1. The isolated rabbit heart perfused with Tyrode solution at constant flow was used to investigate the noradrenaline output from the sympathetic nerve terminals. The noradrenaline concentration in the perfusate was measured spectrofluorimetrically. 2. The spontaneous noradrenaline output and the noradrenaline release evoked by submaximal electrical stimulation of the postganglionic sympathetic nerves were not influenced by halothane at concentrations of 7.5×10−5 or 2.24×10−4 g/ml. 3. The noradrenaline release evoked by 1,1-dimethyl-4-phenylpiperazine or by acetylcholine (in the presence of atropine) was decreased by halothane. This decrease was concentration-dependent and the halothane concentration causing 50% inhibition amounted to 6×10−5 g/ml. The threshold concentration of halothane which induced significant decrease in noradrenaline output was 1/3 to 1/10 of that which caused significant reduction in heart rate or contractility. 4. Halothane (7.5×10−5 or 2.24×10−4 g/ml) did not affect the noradrenaline output evoked by raising the concentration of KCl in the perfusion fluid by 150 mM. 5. Tetracaine (2.6×10−8 to 2.6×10−5 g/ml) did not alter the noradrenaline release evoked by raising the concentration of KCl in the perfusion fluid by 50, 80 and 150 mM, respectively. 6. The amount of exogenous noradrenaline removed from the Tyrode solution during passage through the heart was not altered by halothane (2.24×10−5 to 7.5×10−4 g/ml). 7. The results indicate that the inhibitory effect of halothane on the noradrenaline output evoked by activation of nicotinic receptors is neither due to an impairment of the process of transmitter release itself nor to a decrease in calcium or sodium permeability of the plasma membrane.
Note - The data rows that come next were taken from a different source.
Lemma tame_perform op : tame (perform op).
Proof.
  destruct op as [| | | | | | | | |n f H|n yaml| | | | | |n svc verb H| | | | | |]; unfold perform; tame_step;
    try (apply tame_bind; [|by intros ?]).
  10: { apply list_elem_of_In in H. simpl in H. decompose [or] H; subst; (apply tame_run || done). }
  10: { apply tame_checked, tame_on_file. intros _ d. apply tame_only. only_calls. }
  all: unfold ResolveComposeFile, UpdateProjectEnv, CreateProject, UpdateProject, DeleteProject, removeProjectDir,
    GetResolvedConfig, GetResolvedConfigYAML, UpStream, UpdateStackStream, on_service, ServiceLogs, StreamLogs,
    UpdateStack, RollbackStack; repeat tame_step.
Qed.
End Up.

(** The compose file a stack's name resolves to, in some state of the host. *)
Definition resolves_to (name : string) (p : string * string) : Prop := exists tr, exec (resolve name) tr (Some p).

(** A host whose containers and compose files stay as they are for as long
    as one operation takes: a name resolves to one file throughout it. *)
Section Steady.
Variable has_client : bool.
Variable containers : result string (list container).
Variable stat : string -> result fs_error FileInfo.

Definition steady_answer (c : ccall) : option (canswer c) :=
  match c return option (canswer c) with
  | HasClient => Some has_client
  | ListContainersCached => Some containers
  | CFs c => match c return option (canswer (CFs c)) with Stat p => Some (stat p) | _ => None end
  | _ => None
  end.
Definition steady (a : caction) : Prop := forall x, steady_answer (projT1 a) = Some x -> projT2 a = x.

Fixpoint steady_result {A} (p : cprog A) : option A :=
  match p with
  | Ret a => Some a
  | Do c k => x ← steady_answer c; steady_result (k x)
  | Stuck => None
  end.

Definition looks_at (c : ccall) : Prop := is_Some (steady_answer c).
Lemma wp_steady {A} related (p : cprog A) s (Q : A -> list (string * string) -> Prop) :
  only looks_at p -> (forall a, steady_result p = Some a -> Q a s) -> wp steady (up_monitor related) p s Q.
Proof.
  intros Hp HQ. induction p as [a|c k IH|]; [by apply HQ| |done]. destruct Hp as [[x Hx] Hk]. intros y Hy.
  specialize (Hy _ Hx). simpl in Hy. subst y. simpl in HQ. rewrite Hx in HQ. split.
  - intros p E. simpl in E. by destruct c.
  - assert (E : mn_next (up_monitor related) s (cact c x) = s) by (by destruct c). rewrite E. by apply IH.
Qed.
Lemma wp_looks {A} related (p : cprog A) s (Q : A -> list (string * string) -> Prop) :
  only looks_at p -> (forall tr a, exec p tr (Some a) -> Q a s) -> wp anything (up_monitor related) p s Q.
Proof.
  intros Hp HQ. induction p as [a|c k IH|]; [apply (HQ []); constructor| |done]. destruct Hp as [[x Hx] Hk]. intros y _. split.
  - intros p E. simpl in E. by destruct c.
  - assert (E : mn_next (up_monitor related) s (cact c y) = s) by (by destruct c). rewrite E. apply IH; [done|].
    intros tr a He. apply (HQ (cact c y :: tr)). by constructor.
Qed.
Ltac looks_go :=
  repeat match goal with
  | |- only _ _ => solve [auto with nocore]
  | |- only _ (pbind (cdo _) _) => split; [by eexists|intros ?]
  | |- only _ (pbind (fs _) _) => split; [by eexists|intros ?]
  | |- only _ (pbind _ _) => apply only_bind; [|intros ?]
  | |- only _ (Ret _) => done
  | |- only _ (let _ := _ in _) => cbv zeta
  | |- only _ (match ?x with _ => _ end) => destruct x
  end.
Lemma looks_checked {A} name (r : message -> A) f : only looks_at f -> only looks_at (checked baseDir name r f).
Proof. intros H. unfold checked. by destruct (validateProjectName name). Qed.
Lemma looks_compose_path name : only looks_at (resolve name).
Proof.
  assert (Hf : forall dir, only looks_at (findComposeFile dir)).
  { intros dir. unfold findComposeFile. generalize composeFileNames. intros l. induction l; cbn [first_stat]; looks_go. }
  assert (Hd : forall dir cs, only looks_at (deployed_file dir cs)).
  { intros dir cs. unfold there. induction cs as [|c cs IH]; cbn [deployed_file]; unfold there; looks_go. }
  apply looks_checked. looks_go.
Qed.

Lemma seen_judged related tr seen q : q ∈ fold_left (mn_next (up_monitor related)) tr seen ->
  q ∈ seen \/ exists b, b ∈ tr /\ judged b = Some q.
Proof.
  revert seen. induction tr as [|a tr IH]; intros seen Hq; [by left|].
  apply IH in Hq as [Hq|(b & Hb & Ej)]; [|right; exists b; by split; [right|]].
  simpl in Hq. destruct (judged a) as [q'|] eqn:Ej; [|by left].
  apply elem_of_cons in Hq as [->|Hq]; [right; exists a; by split; [left|]|by left].
Qed.

(** C23: before each `docker compose up` the manager runs, in the same operation,
    it has read the resolved document, .env and all, of a compose file of that
    stack and found it to bind none of the panel's secrets; and it is the very
    file it brings up, where the host's containers and compose files stay as
    they are for as long as the operation takes ([steady]) - the stack's name
    is resolved once for the guard and again for the run. *)
Theorem up_judged op tr o :
  exec (perform op) tr o ->
  forall tr1 a tr2 yamlPath dir, tr = tr1 ++ a :: tr2 -> deploys (projT1 a) = Some (yamlPath, dir) ->
  (exists name b q, b ∈ tr1 /\ judged b = Some q /\ resolves_to name q /\ resolves_to name (yamlPath, dir)) /\
  (Forall steady tr -> exists b, b ∈ tr1 /\ judged b = Some (yamlPath, dir)).
Proof.
  intros He tr1 a tr2 y d -> Hd. split; [|intros HR].
  - set (same p q := exists name, resolves_to name q /\ resolves_to name p).
    assert (Ht : tame anything same (perform op)).
    { apply (tame_perform anything same resolves_to).
      - intros name s Q HQ. apply wp_looks; [apply looks_compose_path|]. intros tr p Hp. apply HQ. by exists tr.
      - intros name p q Hp Hq _ _. by exists name. }
    destruct (wp_sound _ _ _ _ _ _ _ (Ht []) He) as [Hw _]; [by apply Forall_forall|]. apply watch_at in Hw.
    destruct (Hw _ Hd) as (q & Hq & name & Hrq & Hrp). apply seen_judged in Hq as [Hq|(b & Hb & Ej)]; [by apply elem_of_nil in Hq|].
    by exists name, b, q.
  - assert (Ht : tame steady eq (perform op)).
    { apply (tame_perform steady eq (fun name p => steady_result (resolve name) = Some p)).
      - intros name s Q HQ. by apply wp_steady; [apply looks_compose_path|].
      - intros name p q Hp Hq _ _. congruence. }
    destruct (wp_sound _ _ _ _ _ _ _ (Ht []) He HR) as [Hw _]. apply watch_at in Hw.
    destruct (Hw _ Hd) as (q & Hq & <-). by apply seen_judged in Hq as [Hq|Hq]; [apply elem_of_nil in Hq|].
Qed.
End Steady.
End Manager.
Hence, the mechanism of action of halothane is different from that of tetracaine which, in the terminal and/or preterminal parts of the sympathetic nerves, predominantly blocks sodium conductance of the plasma membrane. Halothane may inhibit stimulus formation by inducing a conformational change of receptor proteins which may prevent the interaction of agonists with the nicotinic receptor.